Acetylcysteine (N-acetylcysteine) is the precursor substance of Intracellular Glutathione (GSH), it directly can remove interior free yl, enhancing body anti-oxidation stress ability, and the generation of inflammatory cytokine, chemotactic factor and adhesion molecule can be reduced.In addition, acetylcysteine can also regulate immune status and apoptotic program.Because acetylcysteine has the pharmacological action of significant antioxidant activity and conditioner body immunity function, simultaneously, multiple intricate and close contacting is there is between response to oxidative stress and inflammatory reaction, present stage, acetylcysteine is as the oral expectorant of one, be applicable to the patient that the coughs such as a chronic bronchitis have sticky expectorant and not easily expectoration, especially applicable child uses.And have huge realistic meaning for the deep excavation of acetylcysteine medical value with exploitation.
Summary of the invention
Technical problem to be solved by this invention is the novelty teabag providing acetylcysteine.
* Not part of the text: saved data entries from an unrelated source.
Lemma add_identities_Ok ids : Forall (λ i, uuid_text (id_uuid i)) ids → ∀ m,
  add_identities (15 + 3 * m) ids
    = Ok (table_tail (15 + 3 * m) ids, (λ k, uid (17 + 3 * k)%nat) <$> seq m (length ids)).
Proof.
  induction 1 as [|i ids Hi _ IH]; intros m; [done|]. cbn [add_identities].
  rewrite (uuid_bytes_raw _ Hi). cbn [mbind result_bind].
  replace (15 + 3 * m + 3)%nat with (15 + 3 * S m)%nat by lia. rewrite IH. cbn [mbind result_bind length seq fmap list_fmap table_tail].
  replace (15 + 3 * m + 3)%nat with (15 + 3 * S m)%nat by lia.
  by replace (15 + 3 * m + 2)%nat with (17 + 3 * m)%nat by lia.
Qed.

Lemma read_int z field : uint32 z → catacomb_int (PInt z) field = Ok z.
Proof. intros [? ?]. unfold catacomb_int. by rewrite !(proj2 (Z.leb_le _ _)) by lia. Qed.

Section table.
Context (user : Z) (secure account keybag : bytes) (ids : list Identity).
Context (Huser : uint32 user) (Hids : Forall (identity_ok user) ids) (Hlen : (length ids ≤ MAX_IDENTITIES)%nat).

#[local] Abbreviation refs := ((λ k, uid (17 + 3 * k)%nat) <$> seq 0 (length ids)).
Definition table : list plist := fixed_objects secure account keybag refs ++ table_tail 15 ids.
For solving the problems of the technologies described above, technical scheme of the present invention is:
The purposes of acetylcysteine in the medicine for the preparation for the treatment of oral ulcer.
Preferably, the purposes of above-mentioned acetylcysteine, the described medicine being used for the treatment of oral ulcer is acetylcysteine gel agent, and active component is made up of acetylcysteine and poloxamer, and the weight ratio of described acetylcysteine and poloxamer is 1-30: 5-30.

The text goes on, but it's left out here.